• **Your task**:
Could you filter the listing for lines with the word "pose" and return them?

• **Given data**:
Lemma all_chars_weaken (p q : ascii -> bool) s :
  (forall c, p c = true -> q c = true) ->
  Py.all_chars p s = true -> Py.all_chars q s = true.
Proof.
  intros Hpq. induction s as [|c t IH]; cbn [Py.all_chars]; [reflexivity|].
  intros H. apply andb_true_iff in H as [Hc Ht]. now rewrite (Hpq c Hc), IH.
Qed.

Lemma strip_digits s : Py.all_chars Py.isdigit_char s = true -> Py.strip s = s.
Proof.
  intros H. unfold Py.strip.
  rewrite lstrip_by_fixed.
  - apply rstrip_by_clear. eapply all_chars_weaken; [|exact H].
    intros c Hc. now rewrite (digit_not_space c Hc).
  - destruct s as [|c t]; [reflexivity|]. cbn in *.
    apply andb_true_iff in H as [Hc _]. now rewrite (digit_not_space c Hc).
Qed.

Lemma unquote_digits s : Py.all_chars Py.isdigit_char s = true -> unquote s = s.
Proof.
  intros H. unfold unquote. destruct s as [|c t]; [reflexivity|].
  cbn in *. apply andb_true_iff in H as [Hc _]. now rewrite (digit_not_quote c Hc).
Qed.

Lemma clean_digits s :
  Py.isdigit s = true -> clean_match_value s = Py.str_or (Py.lstrip0 s) "0".
Proof.
  intros H. pose proof H as Hall. unfold Py.isdigit in Hall.
  apply andb_true_iff in Hall as [_ Hall].
  rewrite clean_match_value_unfold. cbv zeta.
  rewrite (strip_digits s Hall), (unquote_digits s Hall).
  unfold digit_test. now rewrite H.
Qed.

Lemma strip_idem x : Py.strip (Py.strip x) = Py.strip x.
Proof.
  apply strip_fixed; [|apply strip_rstrip_fixed].
  unfold Py.strip.
  pose proof (lstrip_by_head_free Py.isspace x) as H.
  destruct (Py.lstrip_by Py.isspace x) as [|c t]; [reflexivity|].
  cbn in H. apply negb_true_iff in H. cbn. rewrite H. cbn. exact H.
Qed.

(** X1: zero padding, the spreadsheet's text marker and surrounding white
    space do not change the key of a numeric string; white space around any
    value is ignored. *)
Theorem numeric_key_ignores_padding :
  (forall x, clean_match_value (Py.strip x) = clean_match_value x) /\
  (forall s, Py.isdigit s = true ->
     clean_match_value (String "0" s) = clean_match_value s /\
     clean_match_value (String Py.quote s) = clean_match_value s /\
     clean_match_value (String Py.quote (String "0" s)) = clean_match_value s).
Proof.
  split.
  - intros x. rewrite !clean_match_value_unfold. cbv zeta. now rewrite strip_idem.
  - intros s H.
    assert (H0 : Py.isdigit (String "0" s) = true).
    { unfold Py.isdigit in *. cbn. apply andb_true_iff in H as [_ H]. exact H. }
    assert (Hq : forall t, Py.isdigit t = true ->
                           clean_match_value (String Py.quote t) = clean_match_value t).
    { intros t Ht. pose proof Ht as Hall. unfold Py.isdigit in Hall.
      apply andb_true_iff in Hall as [_ Hall].
      rewrite (clean_match_value_unfold (String Py.quote t)). cbv zeta.
      assert (Hs : Py.strip (String Py.quote t) = String Py.quote t).
      { apply strip_fixed; [reflexivity|].
        cbn [Py.rstrip_by].
        rewrite rstrip_by_clear.
        - change (Py.isspace Py.quote) with false. reflexivity.
        - eapply all_chars_weaken; [|exact Hall].
          intros c Hc. now rewrite (digit_not_space c Hc). }
      rewrite Hs. unfold unquote at 1 2 3. cbn [Py.starts_with_char Py.tail].
      rewrite Ascii.eqb_refl. unfold digit_test. rewrite Ht. cbn [orb].
      now rewrite (clean_digits t Ht). }
    assert (Hz : clean_match_value (String "0" s) = clean_match_value s).
    { rewrite (clean_digits _ H0), (clean_digits _ H). reflexivity. }
    split; [exact Hz|]. split; [now apply Hq|].
    rewrite (Hq _ H0). exact Hz.
Qed.

Lemma numeric_key_ignores_padding_witness :
  clean_match_value (String Py.quote (String "0" "308607218")) = clean_match_value "308607218".
Proof.
  apply (proj2 (proj2 (proj2 numeric_key_ignores_padding "308607218" eq_refl))).
Defined.

(** X2: the key of a numeric value is a digit string without leading zero,
    or the single digit 0. *)
Theorem numeric_key_canonical x :
  digit_test (unquote (Py.strip x)) = true ->
  Py.isdigit (clean_match_value x) = true /\
  (clean_match_value x = "0" \/ Py.starts_with_char "0" (clean_match_value x) = false).
Proof.
  intros D. rewrite clean_match_value_unfold. cbv zeta. rewrite D.
  apply digit_test_isdigit in D.
  destruct (digits_result_shape _ D) as [Hd _]. split; [exact Hd|].
  pose proof (lstrip_by_head_free Py.is_zero_char (unquote (Py.strip x))) as Hh.
  fold (Py.lstrip0 (unquote (Py.strip x))) in Hh.
  unfold Py.str_or. destruct (Py.lstrip0 (unquote (Py.strip x))) as [|c t].
  - left. reflexivity.
  - right. cbn in *. apply negb_true_iff in Hh. exact Hh.
Qed.

Lemma numeric_key_canonical_witness :
  Py.isdigit (clean_match_value " '000120 ") = true /\
  (clean_match_value " '000120 " = "0" \/
   Py.starts_with_char "0" (clean_match_value " '000120 ") = false).
Proof. apply (numeric_key_canonical " '000120 "). reflexivity. Defined.

(** ** Buckets and ages *)

(** X3: each bucket label stands for exactly one range of ages, and
    "Unknown" for the missing age only. *)
Theorem bucket_label_range (a : option Z) :
  (bucket a = "Unknown" <-> a = None) /\
  (bucket a = "0-15" <-> exists d, a = Some d /\ d <= 15) /\
  (bucket a = "16-30" <-> exists d, a = Some d /\ 16 <= d <= 30) /\
  (bucket a = "31-60" <-> exists d, a = Some d /\ 31 <= d <= 60) /\
  (bucket a = "61-90" <-> exists d, a = Some d /\ 61 <= d <= 90) /\
  (bucket a = "91-120" <-> exists d, a = Some d /\ 91 <= d <= 120) /\
  (bucket a = "121+" <-> exists d, a = Some d /\ 121 <= d).
Proof.
  destruct a as [d|]; cbn [bucket].
  - destruct (Z.leb_spec d 15) as [L1|L1]; [|destruct (Z.leb_spec d 30) as [L2|L2];
      [|destruct (Z.leb_spec d 60) as [L3|L3]; [|destruct (Z.leb_spec d 90) as [L4|L4];
      [|destruct (Z.leb_spec d 120) as [L5|L5]]]]];
    repeat split; intros E; try discriminate E;
      try (exists d; split; [reflexivity|lia]);
      try (destruct E as (d' & E1 & E2); injection E1 as <-; lia).
  - repeat split; intros E; try discriminate E; try reflexivity;
      destruct E as (d' & E1 & _); discriminate E1.
Qed.

(** X4: a document dated after the run's clock has a negative age and is
    filed in the first bucket, "0-15". *)
Theorem future_date_in_first_bucket env c t :
  RecoWorker.to_datetime env c = Some t ->
  today env < t ->
  exists d, RecoWorker.age_days env c = Some d /\ d < 0 /\ bucket (Some d) = "0-15".
Proof.
  intros Ht Hlt. unfold RecoWorker.age_days. rewrite Ht. cbn [option_map].
  eexists. split; [reflexivity|].
  assert (Hd : (today env - t) / day < 0).
  { apply Z.div_lt_upper_bound; [reflexivity|lia]. }
  split; [exact Hd|]. cbn [bucket].
  destruct (Z.leb_spec ((today env - t) / day) 15); [reflexivity|lia].
Qed.

Lemma future_date_in_first_bucket_witness :
  exists d, RecoWorker.age_days Sample.env (Str "2024-07-15") = Some d /\ d < 0 /\
            bucket (Some d) = "0-15".
Proof.
  apply (future_date_in_first_bucket Sample.env (Str "2024-07-15")
           (IsoDate.days_from_civil 2024 7 15 * day)).
  - vm_compute. reflexivity.
  - vm_compute. reflexivity.
Defined.

(** X5: for a cell that the date parser reads as the same instant under
    both clocks (an absolute date; not a word such as [now] or [today], which
    the parser resolves from the clock), running a whole number [k] of days
    later makes the age larger by exactly [k]; a cell without an age stays
    without one. *)
Theorem age_follows_clock env env' c k :
  today env' = today env + k * day ->
  RecoWorker.to_datetime env' c = RecoWorker.to_datetime env c ->
  RecoWorker.age_days env' c = option_map (fun d => d + k) (RecoWorker.age_days env c).
Proof.
  intros Hclock Hparse. unfold RecoWorker.age_days. rewrite Hparse, Hclock.
  destruct (RecoWorker.to_datetime env c) as [t|]; cbn [option_map]; [|reflexivity].
  f_equal. replace (today env + k * day - t) with (today env - t + k * day) by lia.
  apply Z.div_add. discriminate.
Qed.

Lemma age_follows_clock_witness :
  RecoWorker.age_days (IsoDate.env_at 2024 7 3 (9 * 3600 * 1000000000)) (Str "2024-06-16")
  = option_map (fun d => d + 3)
      (RecoWorker.age_days (IsoDate.env_at 2024 6 30 (9 * 3600 * 1000000000))
         (Str "2024-06-16")).
Proof.
  apply (age_follows_clock (IsoDate.env_at 2024 6 30 (9 * 3600 * 1000000000))
           (IsoDate.env_at 2024 7 3 (9 * 3600 * 1000000000)) (Str "2024-06-16") 3).
  - vm_compute. reflexivity.
  - reflexivity.
Defined.

(** ** The dictionary of source labels *)

Section Dictionary.

Import RecoWorker.

Lemma extends_refl ok d : extends ok d d.
Proof.
  intros key. destruct (d !! key) as [l|] eqn:E; [|reflexivity].
  exists []. split; [now rewrite app_nil_r|constructor].
Qed.

Lemma extends_trans (ok1 ok2 ok : string -> Prop) d1 d2 d3 :
  (forall x, ok1 x -> ok x) -> (forall x, ok2 x -> ok x) ->
  extends ok1 d1 d2 -> extends ok2 d2 d3 -> extends ok d1 d3.
Proof.
  intros W1 W2 H12 H23 key. specialize (H12 key). specialize (H23 key).
  destruct (d1 !! key) as [l|].
  - destruct H12 as (l1 & E1 & F1). rewrite E1 in H23.
    destruct H23 as (l2 & E2 & F2). exists (l1 ++ l2). split.
    + now rewrite app_assoc.
    + apply Forall_app. split; eapply Forall_impl; eauto.
  - now rewrite H12 in H23.
Qed.

Lemma append_source_extends k label d :
  extends (eq label) d (append_source k label d).
Proof.
  intros key. rewrite append_source_lookup.
  destruct (d !! key) as [l|]; [|reflexivity]. cbn.
  destruct (String.eqb k key).
  - exists [label]. split; [reflexivity|]. now constructor.
  - exists []. split; [now rewrite app_nil_r|constructor].
Qed.

Lemma mask_loop_extends label soa_col total mask : forall i st,
  extends (eq label) (match_sources_dict st)
          (match_sources_dict (snd (mask_loop label soa_col total i mask st))).
Proof.
  induction mask as [|matched rest IH]; intros i st; cbn [mask_loop].
  - apply extends_refl.
  - assert (Hd : forall d, extends (eq label) (match_sources_dict st) d ->
      extends (eq label) (match_sources_dict st)
        (match_sources_dict (snd
           (let st1 := {| df_result := df_result st; match_sources_dict := d;
                          current_step := current_step st + 1; trace := trace st |} in
            match percent_of (current_step st1) total with
            | Raise e => (Some e, st1)
            | Ok p => mask_loop label soa_col total (S i) rest (emit (Progress p) st1)
            end)))).
    { intros d Hd. cbv zeta. cbn [current_step].
      destruct (percent_of _ total) as [p|e]; [|exact Hd].
      match goal with
      | |- context [mask_loop _ _ _ _ _ ?s] =>
          exact (extends_trans (eq label) (eq label) _ _ _ _
                   (fun _ H => H) (fun _ H => H) Hd (IH (S i) s))
      end. }
    destruct matched.
    + destruct (Frame.get_col soa_col (df_result st)) as [col|e]; cbn [bind].
      * apply Hd. apply append_source_extends.
      * apply extends_refl.
    + apply Hd. apply extends_refl.
Qed.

• **Result of the exercise**:
  intros H. pose proof H as Hall. unfold Py.isdigit in Hall.
  pose proof (lstrip_by_head_free Py.isspace x) as H.
    { intros t Ht. pose proof Ht as Hall. unfold Py.isdigit in Hall.
  pose proof (lstrip_by_head_free Py.is_zero_char (unquote (Py.strip x))) as Hh.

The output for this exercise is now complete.